(Records for this exercise begins)

(* ===== verification/ControlAuthFacts.v ===== *)
(** * Theorems about connections, challenges and pairing *)

From S2P Require Import Prelude RustStr Contracts ControlEvents ControlEventsFacts.
From S2P Require Import ControlTurns ControlTurnsFacts ControlAuth.

(** ** Identifiers drawn so far

    Every identifier carries the number of its draw, so below 2^64 draws none
    comes twice. *)

Definition drawn_id (prefix : string) (nonce : Z) (id : string) : Prop :=
  exists s rnd, (1 <= s <= nonce)%Z /\ u64_valid rnd /\ id = control_plane_id prefix s rnd.

Lemma drawn_id_mono prefix n n' id : (n <= n')%Z -> drawn_id prefix n id -> drawn_id prefix n' id.
Proof. intros Hn (s & rnd & Hs & Hr). exists s, rnd. split; [lia|done]. Qed.

Lemma next_id_fresh prefix n rnd :
  (0 <= n < u64_max)%Z -> u64_valid rnd ->
  u64_wrapping_add n 1 = (n + 1)%Z /\ drawn_id prefix (n + 1) (control_plane_id prefix (n + 1) rnd) /\
  ~ drawn_id prefix n (control_plane_id prefix (n + 1) rnd).
Proof.
  intros Hn Hr. split_and!.
  - apply u64_wrapping_add_small; unfold u64_valid, u64_max, u64_modulus in *; lia.
  - exists (n + 1)%Z, rnd. split; [lia|done].
  - intros (s & rnd' & Hs & Hr' & Heq). apply control_plane_id_inj in Heq as [Heq _]; unfold u64_valid in *; lia.
Qed.

Lemma drawn_id_trim prefix n id :
  str_forallb is_visible prefix = true -> drawn_id prefix n id -> trim id = id.
Proof. intros Hp (s & rnd & _ & _ & ->). by apply trim_visible, control_plane_id_visible. Qed.

(** ** Challenges *)

Inductive ChallengeCall : Type :=
| ChIssue (now random : Z)
| ChConsume (now : Z) (nonce : string).

Definition run_challenge_call (c : ChallengeCall) (g : ControlPlaneChallengeRegistry)
  : ControlPlaneChallengeRegistry :=
  match c with
  | ChIssue now random => (ControlPlaneChallengeRegistry_issue now random g).2
  | ChConsume now nonce => (ControlPlaneChallengeRegistry_consume now nonce g).2
  end.

Definition challenge_call_valid (c : ChallengeCall) : Prop :=
  match c with ChIssue _ random => u64_valid random | ChConsume _ _ => True end.

Definition run_challenge_calls (cs : list ChallengeCall) (g : ControlPlaneChallengeRegistry) :=
  foldl (fun g c => run_challenge_call c g) g cs.

Record challenge_inv (cs : list ChallengeCall) (g : ControlPlaneChallengeRegistry) : Prop := {
  hi_nonce : (0 <= hg_nonce g <= Z.of_nat (length cs))%Z;
  hi_entries : forall k ch, hg_challenges g !! k = Some ch ->
    ch_nonce ch = k /\ drawn_id "cpc-" (hg_nonce g) k /\
    ch_expires_at_ms ch = u64_saturating_add (ch_issued_at_ms ch) CONTROL_PLANE_CHALLENGE_TTL_MS /\
    exists random, ChIssue (ch_issued_at_ms ch) random ∈ cs;
}.

(** A nonce that can not be answered any more. *)
Definition spent (nonce : string) (g : ControlPlaneChallengeRegistry) : Prop :=
  hg_challenges g !! nonce = None /\ drawn_id "cpc-" (hg_nonce g) nonce.

Lemma challenge_issue_run now random g :
  (0 <= hg_nonce g < u64_max)%Z -> u64_valid random ->
  let id := control_plane_id "cpc-" (hg_nonce g + 1) random in
  let ch := {| ch_nonce := id; ch_issued_at_ms := now;
               ch_expires_at_ms := u64_saturating_add now CONTROL_PLANE_CHALLENGE_TTL_MS |} in
  ControlPlaneChallengeRegistry_issue now random g
  = (Returned ch, {| hg_nonce := hg_nonce g + 1; hg_challenges := <[id := ch]> (hg_challenges g) |}).
Proof.
  intros Hn Hr. destruct (next_id_fresh "cpc-" (hg_nonce g) random) as [Hs _]; [done..|].
  unfold ControlPlaneChallengeRegistry_issue, ControlPlaneChallengeRegistry_issue_with_ttl_ms.
  rewrite Hs. done.
Qed.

(Records for this exercise ends)

__Task description__. Write the entries above out again. Match them exactly.

__Output below__.
(* ===== verification/ControlAuthFacts.v ===== *)
(** * Theorems about connections, challenges and pairing *)

From S2P Require Import Prelude RustStr Contracts ControlEvents ControlEventsFacts.
From S2P Require Import ControlTurns ControlTurnsFacts ControlAuth.

(** ** Identifiers drawn so far

    Every identifier carries the number of its draw, so below 2^64 draws none
    comes twice. *)

Definition drawn_id (prefix : string) (nonce : Z) (id : string) : Prop :=
  exists s rnd, (1 <= s <= nonce)%Z /\ u64_valid rnd /\ id = control_plane_id prefix s rnd.

Lemma drawn_id_mono prefix n n' id : (n <= n')%Z -> drawn_id prefix n id -> drawn_id prefix n' id.
Proof. intros Hn (s & rnd & Hs & Hr). exists s, rnd. split; [lia|done]. Qed.

Lemma next_id_fresh prefix n rnd :
  (0 <= n < u64_max)%Z -> u64_valid rnd ->
  u64_wrapping_add n 1 = (n + 1)%Z /\ drawn_id prefix (n + 1) (control_plane_id prefix (n + 1) rnd) /\
  ~ drawn_id prefix n (control_plane_id prefix (n + 1) rnd).
Proof.
  intros Hn Hr. split_and!.
  - apply u64_wrapping_add_small; unfold u64_valid, u64_max, u64_modulus in *; lia.
  - exists (n + 1)%Z, rnd. split; [lia|done].
  - intros (s & rnd' & Hs & Hr' & Heq). apply control_plane_id_inj in Heq as [Heq _]; unfold u64_valid in *; lia.
Qed.

Lemma drawn_id_trim prefix n id :
  str_forallb is_visible prefix = true -> drawn_id prefix n id -> trim id = id.
Proof. intros Hp (s & rnd & _ & _ & ->). by apply trim_visible, control_plane_id_visible. Qed.

(** ** Challenges *)

Inductive ChallengeCall : Type :=
| ChIssue (now random : Z)
| ChConsume (now : Z) (nonce : string).

Definition run_challenge_call (c : ChallengeCall) (g : ControlPlaneChallengeRegistry)
  : ControlPlaneChallengeRegistry :=
  match c with
  | ChIssue now random => (ControlPlaneChallengeRegistry_issue now random g).2
  | ChConsume now nonce => (ControlPlaneChallengeRegistry_consume now nonce g).2
  end.

Definition challenge_call_valid (c : ChallengeCall) : Prop :=
  match c with ChIssue _ random => u64_valid random | ChConsume _ _ => True end.

Definition run_challenge_calls (cs : list ChallengeCall) (g : ControlPlaneChallengeRegistry) :=
  foldl (fun g c => run_challenge_call c g) g cs.

Record challenge_inv (cs : list ChallengeCall) (g : ControlPlaneChallengeRegistry) : Prop := {
  hi_nonce : (0 <= hg_nonce g <= Z.of_nat (length cs))%Z;
  hi_entries : forall k ch, hg_challenges g !! k = Some ch ->
    ch_nonce ch = k /\ drawn_id "cpc-" (hg_nonce g) k /\
    ch_expires_at_ms ch = u64_saturating_add (ch_issued_at_ms ch) CONTROL_PLANE_CHALLENGE_TTL_MS /\
    exists random, ChIssue (ch_issued_at_ms ch) random ∈ cs;
}.

(** A nonce that can not be answered any more. *)
Definition spent (nonce : string) (g : ControlPlaneChallengeRegistry) : Prop :=
  hg_challenges g !! nonce = None /\ drawn_id "cpc-" (hg_nonce g) nonce.

Lemma challenge_issue_run now random g :
  (0 <= hg_nonce g < u64_max)%Z -> u64_valid random ->
  let id := control_plane_id "cpc-" (hg_nonce g + 1) random in
  let ch := {| ch_nonce := id; ch_issued_at_ms := now;
               ch_expires_at_ms := u64_saturating_add now CONTROL_PLANE_CHALLENGE_TTL_MS |} in
  ControlPlaneChallengeRegistry_issue now random g
  = (Returned ch, {| hg_nonce := hg_nonce g + 1; hg_challenges := <[id := ch]> (hg_challenges g) |}).
Proof.
  intros Hn Hr. destruct (next_id_fresh "cpc-" (hg_nonce g) random) as [Hs _]; [done..|].
  unfold ControlPlaneChallengeRegistry_issue, ControlPlaneChallengeRegistry_issue_with_ttl_ms.
  rewrite Hs. done.
Qed.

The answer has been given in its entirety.